During the third week of October, Dr. Aaron Amit, principal researcher and advisor to the BabMed partner project on the Babylonian Talmud, visited the Berlin BabMed team and the “Talmudic Medicine” project of SFB 980 “Episteme in Motion”, both headed by M. J. Geller of Freie Universität Berlin.
Aaron Amit’s stay in Berlin created multiple occasions for academic exchange with colleagues from the Institute of Jewish Studies/Judaistik at Freie Universität Berlin (Prof. Tal Ilan), as well as internal project meetings in order to discuss questions on particular Talmudic passages, methodological and theoretical issues or prospects for future collaboration with both the BabMed Project (M.J. Geller, Tanja Hidde) and the Talmudic Medicine project of SFB 980/A03 (M.J. Geller, L. Lehmhaus).

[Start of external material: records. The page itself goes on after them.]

(** X15. [omit] builds a new object and leaves the one it is given as it
    was: the new object is at a location that was not in use, it has the
    [retries], [fail] and [backoff] of the given one and no [redirect];
    the given object, its [redirect] included, and every other object and
    array of the store are unchanged. *)
Theorem omit_copies (l : loc) w c :
  objects w !! l = Some c ->
  exists l' w' c',
    omit l w = Some (l', w') /\
    l' <> l /\ objects w !! l' = None /\
    objects w' !! l' = Some c' /\
    redirect c' = None /\ retries c' = retries c /\
    fail c' = fail c /\ backoff c' = backoff c /\
    objects w' !! l = Some c /\
    (forall l1 c1, objects w !! l1 = Some c1 -> objects w' !! l1 = Some c1) /\
    arrays w' = arrays w.
Proof.
  intros Hc. destruct (omit l w) as [[l' w']|] eqn:Hom.
  - apply omit_inv in Hom as (c0 & Hc0 & Hfresh & ->).
    assert (c0 = c) as -> by congruence.
    assert (forall l1 c1, objects w !! l1 = Some c1 ->
              <[l':=omit_redirect c]> (objects w) !! l1 = Some c1) as Hkeep.
    { intros l1 c1 H1. rewrite lookup_insert_ne; [done|]. congruence. }
    exists l', (set_objects (insert l' (omit_redirect c)) w), (omit_redirect c).
    split; [done|]. split; [congruence|]. split; [done|].
    split; [simpl; apply lookup_insert_eq|].
    split; [done|]. split; [done|]. split; [done|]. split; [done|].
    split; [by apply Hkeep|]. split; [exact Hkeep|done].
  - unfold omit in Hom. by rewrite Hc in Hom.
Qed.
Lemma capped_cons (entries : list Pattern) (l : list Pattern) (entry : Pattern) :
  capped l (entry :: entries) = slice_last 100 (l ++ entry :: entries).
Proof.
  revert l entry; induction entries as [|e' es IH]; intros l entry; [reflexivity|].
  change (capped l (entry :: e' :: es))
    with (capped (slice_last 100 (l ++ [entry])) (e' :: es)).
  rewrite IH, slice_last_app, <- app_assoc. reflexivity.
Qed.

(** Consecutive calls append one entry per call, in the order of the calls,
    cutting to the last 100 each time. *)
Lemma record_successes_effect (calls : list (str * list str)) (m : Memory) (w : W) :
  exists entries,
    map key entries = calls
    /\ successful_patterns (patterns (fst (record_successes m calls w))) =
       capped (successful_patterns (patterns m)) entries
    /\ total_goals_completed (state (fst (record_successes m calls w))) =
       (total_goals_completed (state m) + Z.of_nat (length calls))%Z.
Proof.
  revert m w; induction calls as [|[d a] rest IH]; intros m w.
  - exists []. split; [reflexivity|]. split; [reflexivity|]. cbn. lia.
  - cbn [record_successes].
    pose proof (record_success_effect m d a w) as H. cbv zeta in H.
    destruct (record_success m d a w) as [m1 w1]. cbn [fst] in H.
    destruct H as ((entry & Hk & _ & Hs) & _ & Hc & _).
    destruct (IH m1 w1) as (entries & Hks & Hss & Hcs).
    exists (entry :: entries). split; [cbn; now rewrite Hk, Hks|]. split.
    + rewrite Hss, Hs. reflexivity.
    + rewrite Hcs, Hc. cbn [length]. lia.
Qed.


Lemma decode_lines_app (a b : list str) :
  decode_lines (a ++ b) = decode_lines a ++ decode_lines b.
Proof.
  induction a as [|x a IH]; [reflexivity|]. cbn [app decode_lines].
  destruct (load (strip x)); [cbn [app]; now rewrite IH | exact IH].
Qed.
(** * Bank compliance notebook (lanterndb/lantern.ipynb): a shallow embedding

    The notebook is glue code around four external collaborators: two HTTP
    endpoints (document ingestion and chunking), a Postgres database with
    the Lantern extension, and a chat-completion LLM.  The collaborators
    are oracles (section variables); the notebook's own statements are
    functions over Python values, with Python's exceptions made explicit
    and the externally visible effects recorded in an event trace. *)

From Stdlib Require Import ZArith Ascii String List Lia.
From stdpp Require Import base option list sorting gmap strings.

Local Open Scope string_scope.
Local Open Scope list_scope.

(** ** Python [str] methods used by the notebook

    A [str] is modelled on code points below 256 (one [ascii] per code
    point).  [isspace] and [to_lower] are Python's tables restricted to
    that range. *)

Module PyText.

(** [str.isspace] on one code point: TAB..CR, FS..US, SPACE, NEL, NBSP. *)
Definition isspace (c : ascii) : bool :=
  let n := nat_of_ascii c in
  (((9 <=? n) && (n <=? 13)) || ((28 <=? n) && (n <=? 32))
   || (n =? 133) || (n =? 160))%nat.

(** [str.lower] on one code point: A..Z and the Latin-1 capitals
    (U+00C0..U+00DE without the multiplication sign U+00D7). *)
Definition to_lower (c : ascii) : ascii :=
  let n := nat_of_ascii c in
  if (((65 <=? n) && (n <=? 90))
      || ((192 <=? n) && (n <=? 222) && negb (n =? 215)))%nat
  then ascii_of_nat (n + 32) else c.

Fixpoint lower (s : string) : string :=
  match s with
  | EmptyString => EmptyString
  | String c s' => String (to_lower c) (lower s')
  end.

Fixpoint lstrip (s : string) : string :=
  match s with
  | EmptyString => EmptyString
  | String c s' => if isspace c then lstrip s' else s
  end.

Fixpoint rstrip (s : string) : string :=
  match s with
  | EmptyString => EmptyString
  | String c s' =>
      match rstrip s' with
      | EmptyString => if isspace c then EmptyString else String c EmptyString
      | r => String c r
      end
  end.

(** [s.strip()] with no argument: whitespace removed at both ends. *)
Definition strip (s : string) : string := rstrip (lstrip s).

(** Every character of [s] is whitespace. *)
Fixpoint all_space (s : string) : bool :=
  match s with
  | EmptyString => true
  | String c s' => isspace c && all_space s'
  end.

(** The sixteen spellings of the word true that differ only in case. *)
Definition spells_true (s : string) : Prop :=
  exists c1 c2 c3 c4 : ascii,
    s = String c1 (String c2 (String c3 (String c4 EmptyString)))
    /\ (c1 = "t" \/ c1 = "T")%char /\ (c2 = "r" \/ c2 = "R")%char
    /\ (c3 = "u" \/ c3 = "U")%char /\ (c4 = "e" \/ c4 = "E")%char.

End PyText.

(** ** Python values and exceptions *)

(** The values the notebook handles.  A float is kept as its IEEE-754
    bit pattern (no float arithmetic happens in the notebook itself); a
    dict has string keys, as JSON objects do, in insertion order;
    [PResponse] is a [requests.Response] with its status code and, when
    the body is valid JSON, the decoded body; [PAttr] stands for an
    attribute that exists but whose value is not modelled (a bound
    method, the response headers, ...). *)
#[local] Unset Elimination Schemes.
Inductive PyVal : Type :=
| PNone
| PBool (b : bool)
| PInt (n : Z)
| PFloat (bits : Z)
| PStr (s : string)
| PList (items : list PyVal)
| PTuple (items : list PyVal)
| PDict (entries : list (string * PyVal))
| PResponse (status_code : Z) (body : option PyVal)
| PAttr (owner name : string).
#[local] Set Elimination Schemes.

(** The error classes of the specification's taxonomy.  The notebook
    defines and raises none of them. *)
Inductive ErrorClass : Type :=
| ExternalServiceError | SchemaError | ParseError | DataError.

(** Python's built-in exceptions, the decoder's, psycopg2's (by the
    class in [psycopg2.errors]) and, by class name, any other exception a
    collaborator raises (a connection loss, an error of the OpenAI
    client, ...). *)
Inductive PyExc : Type :=
| AttributeError
| IndexError
| KeyError
| NameError
| TypeError
| ValueError
| JSONDecodeError
| DuplicateTable
| UndefinedTable
| ActiveSqlTransaction
| InFailedSqlTransaction
| OtherError (class_name : string)
| Taxonomy (c : ErrorClass).

Inductive PyResult (A : Type) : Type :=
| Ok (a : A)
| Raise (e : PyExc).
Arguments Ok {A} a.
Arguments Raise {A} e.

(** ** Dictionaries in insertion order *)

Definition dict (V : Type) : Type := list (string * V).

Fixpoint dict_get {V : Type} (k : string) (d : dict V) : option V :=
  match d with
  | [] => None
  | (k', v) :: d' => if String.eqb k' k then Some v else dict_get k d'
  end.

(** [d[k] = v]: an existing key keeps its position, a new key goes last. *)
Fixpoint dict_set {V : Type} (k : string) (v : V) (d : dict V) : dict V :=
  match d with
  | [] => [(k, v)]
  | (k', v') :: d' =>
      if String.eqb k' k then (k, v) :: d' else (k', v') :: dict_set k v d'
  end.

Definition dict_keys {V : Type} (d : dict V) : list string := fst <$> d.

(** ** Subscription and attribute access *)

Inductive Key : Type :=
| KInt (i : Z)
| KStr (s : string).

(** [items[i]] on a list or tuple; a negative index counts from the end. *)
Definition seq_index (items : list PyVal) (i : Z) : PyResult PyVal :=
  let n := Z.of_nat (length items) in
  let j := if (i <? 0)%Z then (i + n)%Z else i in
  if ((0 <=? j) && (j <? n))%Z
  then match items !! Z.to_nat j with
       | Some v => Ok v
       | None => Raise IndexError
       end
  else Raise IndexError.

Definition str_index (s : string) (i : Z) : PyResult PyVal :=
  let n := Z.of_nat (String.length s) in
  let j := if (i <? 0)%Z then (i + n)%Z else i in
  if ((0 <=? j) && (j <? n))%Z
  then match String.get (Z.to_nat j) s with
       | Some c => Ok (PStr (String c EmptyString))
       | None => Raise IndexError
       end
  else Raise IndexError.

(** [v[k]]. *)
Definition getitem (v : PyVal) (k : Key) : PyResult PyVal :=
  match v, k with
  | PList items, KInt i => seq_index items i
  | PTuple items, KInt i => seq_index items i
  | PStr s, KInt i => str_index s i
  | PDict entries, KStr s =>
      match dict_get s entries with
      | Some x => Ok x
      | None => Raise KeyError
      end
  | PDict _, KInt _ => Raise KeyError
  | _, _ => Raise TypeError
  end.

Definition type_name (v : PyVal) : string :=
  match v with
  | PNone => "NoneType"
  | PBool _ => "bool"
  | PInt _ => "int"
  | PFloat _ => "float"
  | PStr _ => "str"
  | PList _ => "list"
  | PTuple _ => "tuple"
  | PDict _ => "dict"
  | PResponse _ _ => "Response"
  | PAttr _ _ => "builtin_function_or_method"
  end.

(** The public attribute names of each type (Python 3.8, requests 2.x);
    names with a leading underscore are outside the model. *)
Definition public_attrs (v : PyVal) : list string :=
  match v with
  | PNone | PAttr _ _ => []
  | PBool _ | PInt _ =>
      ["as_integer_ratio"; "bit_length"; "conjugate"; "denominator";
       "from_bytes"; "imag"; "numerator"; "real"; "to_bytes"]
  | PFloat _ =>
      ["as_integer_ratio"; "conjugate"; "fromhex"; "hex"; "imag";
       "is_integer"; "real"]
  | PStr _ =>
      ["capitalize"; "casefold"; "center"; "count"; "encode"; "endswith";
       "expandtabs"; "find"; "format"; "format_map"; "index"; "isalnum";
       "isalpha"; "isascii"; "isdecimal"; "isdigit"; "isidentifier";
       "islower"; "isnumeric"; "isprintable"; "isspace"; "istitle";
       "isupper"; "join"; "ljust"; "lower"; "lstrip"; "maketrans";
       "partition"; "replace"; "rfind"; "rindex"; "rjust"; "rpartition";
       "rsplit"; "rstrip"; "split"; "splitlines"; "startswith"; "strip";
       "swapcase"; "title"; "translate"; "upper"; "zfill"]
  | PList _ =>
      ["append"; "clear"; "copy"; "count"; "extend"; "index"; "insert";
       "pop"; "remove"; "reverse"; "sort"]
  | PTuple _ => ["count"; "index"]
  | PDict _ =>
      ["clear"; "copy"; "fromkeys"; "get"; "items"; "keys"; "pop";
       "popitem"; "setdefault"; "update"; "values"]
  | PResponse _ _ =>
      ["apparent_encoding"; "close"; "content"; "cookies"; "elapsed";
       "encoding"; "headers"; "history"; "is_permanent_redirect";
       "is_redirect"; "iter_content"; "iter_lines"; "json"; "links";
       "next"; "ok"; "raise_for_status"; "raw"; "reason"; "request";
       "status_code"; "text"; "url"]
  end.

(** [v.name]. *)
Definition getattr (v : PyVal) (name : string) : PyResult PyVal :=
  if existsb (String.eqb name) (public_attrs v)
  then match v with
       | PResponse status_code _ =>
           if String.eqb name "status_code" then Ok (PInt status_code)
           else Ok (PAttr (type_name v) name)
       | _ => Ok (PAttr (type_name v) name)
       end
  else Raise AttributeError.

(** [response.json()]: the decoded body, or the decoder's exception. *)
Definition json (response : PyVal) : PyResult PyVal :=
  match response with
  | PResponse _ (Some decoded) => Ok decoded
  | PResponse _ None => Raise JSONDecodeError
  | _ => Raise AttributeError
  end.

(** ** Effects *)

(** The SQL statements the notebook sends through [cursor.execute]. *)
Inductive Sql : Type :=
| CreateTable
| EnableDaemon
| SetOpenAIToken
| AddEmbeddingJob
| SelectNearest (query : string).

(** An f-string, part by part: literal text and the values of its
    fields.  The text Python builds is the concatenation of the parts,
    each field rendered by [format]. *)
Inductive Part : Type :=
| Lit (text : string)
| Field (value : PyVal).

(** Externally visible steps, in program order: an HTTP request, a
    statement sent to the server, [conn.commit()], a call of
    [client.chat.completions.create], a printed line.  [CallJudge] marks
    the entry into [check_compliance]. *)
Inductive Event : Type :=
| Post (url : string) (payload : PyVal)
| Execute (stmt : Sql)
| Commit
| CallJudge (query : string)
| ChatCompletion (messages : list (string * list Part))
| Stdout (line : string).

Definition is_execute (ev : Event) : bool :=
  match ev with
  | Execute _ => true
  | _ => false
  end.

(** The queries whose judgment was started, in order. *)
Definition judged (evs : list Event) : list string :=
  omap (fun ev => match ev with CallJudge query => Some query | _ => None end)
       evs.

(** The chat requests sent, in order. *)
Definition chats (evs : list Event) : list (list (string * list Part)) :=
  omap (fun ev => match ev with ChatCompletion messages => Some messages
                            | _ => None end)
       evs.

(** The lines written to standard output, in order. *)
Definition printed (evs : list Event) : list string :=
  omap (fun ev => match ev with Stdout line => Some line | _ => None end) evs.

(** The HTTP requests sent, in order. *)
Definition posted (evs : list Event) : list (string * PyVal) :=
  omap (fun ev => match ev with Post url payload => Some (url, payload)
                            | _ => None end)
       evs.

(** The SQL statements sent, in order. *)
Definition executed (evs : list Event) : list Sql :=
  omap (fun ev => match ev with Execute stmt => Some stmt | _ => None end) evs.

(** A computation that may raise, with the events it performed. *)
Definition M (A : Type) : Type := list Event * PyResult A.

#[export] Instance M_ret : MRet M := fun A a => ([], Ok a).

#[export] Instance M_bind : MBind M := fun A B f m =>
  match m with
  | (evs, Ok a) => let '(evs', r) := f a in (evs ++ evs', r)
  | (evs, Raise e) => (evs, Raise e)
  end.

Definition emit (ev : Event) : M unit := ([ev], Ok tt).

Definition lift {A : Type} (r : PyResult A) : M A := ([], r).

(** The run of a notebook cell or loop over a state [S]: the state it
    leaves behind (assignments made before an exception persist), the
    events, and the exception that ended it, if any. *)
Record Run (S : Type) : Type := mkRun {
  final : S;
  trace : list Event;
  raised : option PyExc
}.
Arguments mkRun {S} final trace raised.
Arguments final {S} r.
Arguments trace {S} r.
Arguments raised {S} r.

Definition finished {S : Type} (s : S) : Run S := mkRun s [] None.

Definition aborted {S : Type} (s : S) (evs : list Event) (e : PyExc) : Run S :=
  mkRun s evs (Some e).

(** [evs] happened, then [r]. *)
Definition after {S : Type} (evs : list Event) (r : Run S) : Run S :=
  mkRun (final r) (evs ++ trace r) (raised r).

(** The notebook's global variables. *)
Abbreviation namespace := (gmap string PyVal).

(** ** The corpus table *)

(** A row of [compliance_documents (id INTEGER, chunk TEXT, vector
    REAL[1536])]; every column is nullable. *)
Record Row : Type := mkRow {
  id : option Z;
  chunk : option string;
  vector : option (list Z)
}.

Medical issues in the Babylonian Talmud were the focus of the two seminars held by Amit, attended by scholars and students of Jewish Studies as well as Assyriology, Ancient Mesopotamian Studies and neighboring fields, thus providing an interdisciplinary background to the lively discussions. On Wednesday, Oct. 22, 2014, Aaron Amit discussed philological questions related to strange expressions in passages referring to infertility or impotence caused by extensive readings of a Talmudic scholar (Bavli Yeb 64b). His second session on the following day focused on redaction criticism while reading a passage about foetal formation and the medical experiments attributed to the Egyptians (Bavli Nid 30b).